I can see her as she concentrates on the long backward
glide, digs her toe pick down into the ice, lifts
and spins into the air, striving with her whole body
to land this difficult jump for the first time.

Sometimes he is a slightly comic figure (‘I perform a role / crucial for adolescent wellbeing: efficient driving,’ he writes in ‘Trip to the Ice Rink’), though there is a steely note to this, as if he were insisting that he was serious about his loyalties. In ‘Buddy Holly at the Hi-D-Ho’ he criticises Holly’s songs for always writing about a love that is either ‘further down the road, / or shining in the past’. ‘What really kills love,’ he says, ‘is expecting your baby / to stay up on the Hi-D-Ho roof / in a white suit. Let him come down / onto the tarmac. Let him write / a different type of love song.’ There is something of Kissane’s poetic in this. He wants emotion to engage with the present and familiar, rather than for it to be situated solely in elsewheres of lack or desire. This is not as straightforward as it sounds. Poetry has, for various reasons—most of them genuine, some of them career-based—congregated in recent times at the frontiers of our understandings and techniques. But that can mean it has little to say about the quotidian, as if anyone with any sophistication already knew everything one needed to know about such things—above all, that it would be uncool to revisit them.
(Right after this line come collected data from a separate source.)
(* ===== verification/SbiPmuEcall.v ===== *)
(** * Calls of the performance monitoring extension (lib/sbi/sbi_ecall_pmu.c)

    The dispatch of the extension's calls and [sbi_pmu_event_get_info] of
    lib/sbi/sbi_pmu.c, which answers for a table of events in the supervisor's
    memory. *)

From S2P Require Import Prelude SbiBitops SbiScratch SbiHartmask SbiMemregion SbiDomain SbiHsm SbiHart SbiPmp SbiPmpRoot SbiPmu SbiPmuSpec SbiPmuCount.

Definition SBI_ERR_INVALID_PARAM : Z := -3.
Definition SBI_ERR_INVALID_ADDRESS : Z := -5.

Definition null_phs : sbi_pmu_hart_state := mkPhs 0 [] 0 false [].

Section PmuEcall.
Context {D : Type}.
Variables (feat : sbi_hart_features) (xlate : Z -> Z -> Z) (bits : Z) (ds : domain_state) (dom : Z).

(** The state of the PMU, memory, the PMP of the hart. *)
Definition pmu_world : Type := pmu D * mem * Hw.pmp.

(** [pmu_event_validate] by a call that has not checked the pointer, which the
    function follows for a platform event only. *)
Definition validate_unchecked (s : pmu D) (event_idx edata : Z) : option Z :=
  match phs s with
  | Some p => fst <$> pmu_event_validate p event_idx edata s
  | None =>
      match pmu_dev s ≫= fw_event_validate_encoding with
      | Some _ => if (get_cidx_type event_idx =? SBI_PMU_EVENT_TYPE_FW) &&
                     (get_cidx_code event_idx =? SBI_PMU_FW_PLATFORM)
                  then None else fst <$> pmu_event_validate null_phs event_idx edata s
      | None => fst <$> pmu_event_validate null_phs event_idx edata s
      end
  end.

(** The inner loop: an entry of the table covers the event. *)
Definition event_known (l : list sbi_pmu_hw_event) (event_idx edata : Z) : bool :=
  existsb (fun temp =>
    if (event_idx =? SBI_PMU_EVENT_RAW_IDX) || (event_idx =? SBI_PMU_EVENT_RAW_V2_IDX)
    then select temp =? Z.land edata (select_mask temp)
    else (start_idx temp <=? event_idx) && (event_idx <=? end_idx temp)) l.

(** [einfo[i].output] for the event at [a]. *)
Definition event_output (s : pmu D) (m : mem) (a : Z) : option Z :=
  let event_idx := load_le m a 4 in
  let event_data := load_le m (a + 8) 8 in
  event_type ← validate_unchecked s event_idx event_data;
  Some (if event_type <? 0 then 0 else if event_known (hw_event_map s) event_idx event_data then 1 else 0).

(** [n] rounds of the loop from [i], an [int]. *)
Fixpoint event_info_loop (s : pmu D) (n : nat) (i einfo : Z) (m : mem) : option mem :=
  match n with
  | O => Some m
  | S n =>
      if 2 ^ 31 <=? i then None
      else
        let a := einfo + 16 * i in
        out ← event_output s m a;
        event_info_loop s n (i + 1) einfo (store_le m (a + 4) 4 out)
  end.

Definition sbi_pmu_event_get_info (shmem_phys_lo shmem_phys_hi num_events flags : Z) (w : pmu_world)
    : option (Z * pmu_world) :=
  let '(s, m, p) := w in
  let shmem_size := u64 (num_events * 16) in
  if negb (flags =? 0) then Some (SBI_ERR_INVALID_PARAM, w)
  else if (num_events =? 0) || negb (Z.land shmem_phys_lo 0xf =? 0) then Some (SBI_ERR_INVALID_PARAM, w)
  else if negb (shmem_phys_hi =? 0) then Some (SBI_EINVALID_ADDR, w)
  else
    ok ← sbi_domain_check_addr_range (domains ds !! dom) shmem_phys_lo shmem_size PRV_S
           (Z.lor SBI_DOMAIN_READ SBI_DOMAIN_WRITE);
    if negb ok then Some (SBI_ERR_INVALID_ADDRESS, w)
    else
      '(_, p) ← sbi_hart_map_saddr bits feat shmem_phys_lo shmem_size p;
      m ← event_info_loop s (Z.to_nat num_events) 0 shmem_phys_lo m;
      let '(_, p) := sbi_hart_unmap_saddr bits feat p in
      Some (0, (s, m, p)).

(** ** Dispatch *)

Definition on_pmu {A} (m : M D A) (w : pmu_world) : option (A * pmu_world) :=
  '(x, s) ← m w.1.1; Some (x, (s, w.1.2, w.2)).

(** A result that is not negative is a value. *)
Definition ret_value (old r : Z) : Z * Z := if 0 <=? r then (0, r) else (r, old).

(** The arguments a0 to a4; [value] is [out->value], which the caller has set to 0,
    and [junk] an unset local variable. *)
Definition sbi_ecall_pmu_handler (junk funcid a0 a1 a2 a3 a4 : Z) (w : pmu_world) : option (Z * Z * pmu_world) :=
  let plain r := '(ret, w) ← r; Some (ret, 0, w) in
  if funcid =? 0 then '(r, w) ← on_pmu sbi_pmu_num_ctr w; Some (ret_value 0 r, w)
  else if funcid =? 1 then
    '(r, w) ← on_pmu (sbi_pmu_ctr_get_info feat (u32 a0)) w;
    Some (match r with inl rc => (rc, 0) | inr v => (0, v) end, w)
  else if funcid =? 2 then
    '(r, w) ← on_pmu (sbi_pmu_ctr_cfg_match feat xlate a0 a1 a2 a3 a4) w; Some (ret_value 0 r, w)
  else if funcid =? 5 then
    '(r, w) ← on_pmu (sbi_pmu_ctr_fw_read (u32 a0)) w;
    Some (match r with inl rc => (rc, junk) | inr v => (0, v) end, w)
  else if funcid =? 6 then Some (0, 0, w)
  else if funcid =? 3 then plain (on_pmu (sbi_pmu_ctr_start feat a0 a1 a2 a3) w)
  else if funcid =? 4 then plain (on_pmu (sbi_pmu_ctr_stop feat a0 a1 a2) w)
  else if funcid =? 8 then plain (sbi_pmu_event_get_info a0 a1 a2 a3 w)
  else Some (SBI_ENOTSUPP, 0, w).

(** ** Correctness *)

Lemma event_output_ext s m m' a : (forall x, a <= x < a + 4 \/ a + 8 <= x < a + 16 -> m' x = m x) ->
  event_output s m' a = event_output s m a.
Proof.
  intros H. unfold event_output. rewrite (load_le_ext m' m a a 4), (load_le_ext m' m (a + 8) (a + 8) 8); [done|..].
  - intros i Hi. apply H. lia.
  - intros i Hi. apply H. lia.
Qed.

Lemma event_output_total s m a : pmu_ok s -> is_Some (phs s) -> exists o, event_output s m a = Some o /\ (o = 0 \/ o = 1).
Proof.
  intros Hs [p Ep]. unfold event_output, validate_unchecked. rewrite Ep.
  pose proof (event_validate_wp p (load_le m a 4) (load_le m (a + 8) 8) s Hs) as W. unfold wp in W.
  destruct (pmu_event_validate _ _ _ _) as [[ty s']|]; [|done]. cbn. eexists. split; [done|].
  destruct (ty <? 0); [by left|]. destruct (event_known _ _ _); auto.
Qed.

(** The rounds of the loop: the outputs are those of the memory before, and
    nothing else changes. *)
Lemma event_info_loop_spec s n i lo m : pmu_ok s -> is_Some (phs s) -> 0 <= i -> i + Z.of_nat n <= 2 ^ 31 ->
  exists m', event_info_loop s n i lo m = Some m' /\
    (forall j, i <= j < i + Z.of_nat n -> Some (load_le m' (lo + 16 * j + 4) 4) = event_output s m (lo + 16 * j)) /\
    (forall x, (forall j, i <= j < i + Z.of_nat n -> ~ (lo + 16 * j + 4 <= x < lo + 16 * j + 8)) -> m' x = m x).
Proof.
  intros Hs Hp. revert i m. induction n as [|n IH]; intros i m H0 Hn.
  { exists m. split; [done|]. split; [lia|done]. }
  cbn [event_info_loop]. destruct (Z.leb_spec (2 ^ 31) i); [lia|].
  destruct (event_output_total s m (lo + 16 * i) Hs Hp) as (o & Eo & Ho). rewrite Eo, some_bind.
  set (m1 := store_le m (lo + 16 * i + 4) 4 o).
  assert (forall x, ~ (lo + 16 * i + 4 <= x < lo + 16 * i + 8) -> m1 x = m x) as F1.
  { intros x Hx. apply store_le_other. lia. }
  destruct (IH (i + 1) m1) as (m' & E & Hout & Hf); [lia..|]. exists m'. split; [done|]. split.
  - intros j Hj. destruct (Z.eq_dec j i) as [->|Hne].
    + rewrite Eo. f_equal. rewrite (load_le_ext m' m1 _ (lo + 16 * i + 4)).
      * apply load_store_le. destruct Ho as [-> | ->]; cbn; lia.
      * intros k Hk. apply Hf. lia.
    + rewrite Hout by lia. apply event_output_ext. intros x Hx. apply F1. lia.
  - intros x Hx. rewrite Hf, F1; [done|apply Hx; lia|]. intros j Hj. apply Hx. lia.
Qed.

(** Asking about a table of events in memory answers for every entry whether
    the event is valid and known to the table of hardware events, from the
    memory's contents before the call, and changes the output words only, all of
    them readable and writable for the supervisor; when the domain does not allow
    the table, nothing is changed. *)
Lemma event_get_info_answers d s m pm lo num :
  pmu_ok s -> is_Some (phs s) -> domains ds !! dom = Some d -> dom_sane d ->
  Forall (fun r => base r + 2 ^ order r < 2 ^ 64) (dom_regions d) ->
  0 <= lo -> lo mod 16 = 0 -> 0 < num <= 2 ^ 31 -> lo + 16 * num < 2 ^ 64 ->
  exists rc m' pm', sbi_pmu_event_get_info lo 0 num 0 (s, m, pm) = Some (rc, (s, m', pm')) /\
    (rc = 0 /\
     (forall x, lo <= x < lo + 16 * num ->
        sbi_domain_check_addr (Some d) x PRV_S (Z.lor SBI_DOMAIN_READ SBI_DOMAIN_WRITE) = true) /\
     (forall j, 0 <= j < num -> Some (load_le m' (lo + 16 * j + 4) 4) = event_output s m (lo + 16 * j)) /\
     (forall x, (forall j, 0 <= j < num -> ~ (lo + 16 * j + 4 <= x < lo + 16 * j + 8)) -> m' x = m x) \/
     rc = SBI_ERR_INVALID_ADDRESS /\ m' = m /\ pm' = pm).
Proof.
  intros Hs Hp Ed Hd Ht H0 Hal Hn Hmax. unfold sbi_pmu_event_get_info. cbn [negb Z.eqb].
  destruct (Z.eqb_spec num 0); [lia|]. assert (Z.land lo 0xf = 0) as ->.
  { change 0xf with (Z.ones 4). by rewrite Z.land_ones by lia. }
  cbn [orb negb Z.eqb]. rewrite (wrap_small 64 (num * 16)), Ed by lia. unfold sbi_domain_check_addr_range.
  rewrite (wrap_small 64) by lia.
  destruct (addr_range_loop_spec d Hd Ht (range_fuel d) lo (lo + num * 16) PRV_S (Z.lor SBI_DOMAIN_READ SBI_DOMAIN_WRITE)
    ltac:(lia) (ahead_fuel d lo)) as (b & -> & Hb). rewrite some_bind.
  destruct b; cbn [negb]; [|by eexists _, _, _; split; [|right]].
  destruct (map_saddr_total bits feat lo (num * 16) pm) as ([rc p1] & ->). rewrite some_bind.
  destruct (event_info_loop_spec s (Z.to_nat num) 0 lo m Hs Hp) as (m' & -> & Hout & Hf); [lia..|]. rewrite some_bind.
  destruct (sbi_hart_unmap_saddr bits feat p1) as [rc2 p2]. eexists 0, m', p2. split; [done|]. left.
  rewrite Z2Nat.id in * by lia. split; [done|]. split; [|done].
  intros x Hx. apply (proj1 Hb eq_refl). lia.
Qed.

(** The size of the table wraps: a request for 2^60 events passes the check of the
    domain whatever it allows, and the loop writes from the given address on. *)
Lemma event_get_info_size_wraps d s m lo k : pmu_ok s -> is_Some (phs s) -> domains ds !! dom = Some d ->
  0 <= lo < 2 ^ 64 -> 0 <= k < 2 ^ 31 ->
  sbi_domain_check_addr_range (Some d) lo (u64 (2 ^ 60 * 16)) PRV_S (Z.lor SBI_DOMAIN_READ SBI_DOMAIN_WRITE) = Some true /\
  exists m', event_info_loop s (Z.to_nat (k + 1)) 0 lo m = Some m' /\
    (load_le m' (lo + 16 * k + 4) 4 = 0 \/ load_le m' (lo + 16 * k + 4) 4 = 1).
Proof.
  intros Hs Hp Ed Hlo Hk. split.
  - change (u64 (2 ^ 60 * 16)) with 0. unfold sbi_domain_check_addr_range, range_fuel. rewrite Z.add_0_r, wrap_small by lia.
    cbn [addr_range_loop Nat.add]. by rewrite Z.ltb_irrefl.
  - destruct (event_info_loop_spec s (Z.to_nat (k + 1)) 0 lo m Hs Hp) as (m' & E & Hout & _); [lia..|].
    exists m'. split; [done|]. specialize (Hout k ltac:(lia)).
    destruct (event_output_total s m (lo + 16 * k) Hs Hp) as (o & Eo & Ho). rewrite Eo in Hout.
    assert (load_le m' (lo + 16 * k + 4) 4 = o) as -> by congruence. done.
Qed.

End PmuEcall.

Definition demo_pmu_domains : domain_state := mkDS {[1 := demo_layout]} [1] 1 true 0 0 ∅ (scr demo_state).

Lemma event_get_info_answers_witness :
  exists rc m' pm', sbi_pmu_event_get_info demo_pmu_feat 54 demo_pmu_domains 1 0x80000000 0 2 0
      (demo_booted, (fun a => if a =? 0x80000000 then 3 else 0), demo_window) = Some (rc, (demo_booted, m', pm')) /\
    (rc = 0 /\
     (forall x, 0x80000000 <= x < 0x80000000 + 16 * 2 ->
        sbi_domain_check_addr (Some demo_layout) x PRV_S (Z.lor SBI_DOMAIN_READ SBI_DOMAIN_WRITE) = true) /\
     (forall j, 0 <= j < 2 -> Some (load_le m' (0x80000000 + 16 * j + 4) 4) =
        event_output demo_booted (fun a => if a =? 0x80000000 then 3 else 0) (0x80000000 + 16 * j)) /\
     (forall x, (forall j, 0 <= j < 2 -> ~ (0x80000000 + 16 * j + 4 <= x < 0x80000000 + 16 * j + 8)) ->
        m' x = (fun a => if a =? 0x80000000 then 3 else 0) x) \/
     rc = SBI_ERR_INVALID_ADDRESS /\ m' = (fun a => if a =? 0x80000000 then 3 else 0) /\ pm' = demo_window).
Proof.
  refine (event_get_info_answers demo_pmu_feat 54 demo_pmu_domains 1 demo_layout demo_booted _ demo_window 0x80000000 2
    demo_booted_ok _ _ demo_layout_sane _ _ _ _ _).
  - by exists demo_phs.
  - reflexivity.
  - repeat apply Forall_cons_2; try apply Forall_nil_2; cbn; lia.
  - lia.
  - reflexivity.
  - lia.
  - lia.
Defined.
One can appreciate the need to push the boundaries, but it has been a big call for us as a culture to have walked so comprehensively away from the life in front of us. Without disputing the need for experiment in writing, the experimental can struggle to engage with daily life on an emotional level. And sometimes the intellectual perspective has permitted a dismissal I am not sure anyone is entitled to make. It is a dismissal that Kissane has refused. At the heart of his project is a desire to honour and celebrate contemporary joy—sometimes peripheral and barely glimpsed, sometimes central to his characters’ lives—and by so doing, run an implicit counter-argument to those who see the world only in terms of its insufficiencies. Rather than the marvellous being the province of a few remarkable minds, for Kissane it is everywhere—though even the mundane is a frontier that must be grappled with, again and again:

As usual, I drink too much wine
and everything glimmers, everything shines
and the solar system seems so immense that I
can almost comprehend it. Ah, we’re living out
the words of a popular song. But which one?


  1. From ‘One Small Step’, in Radiance, p. 74.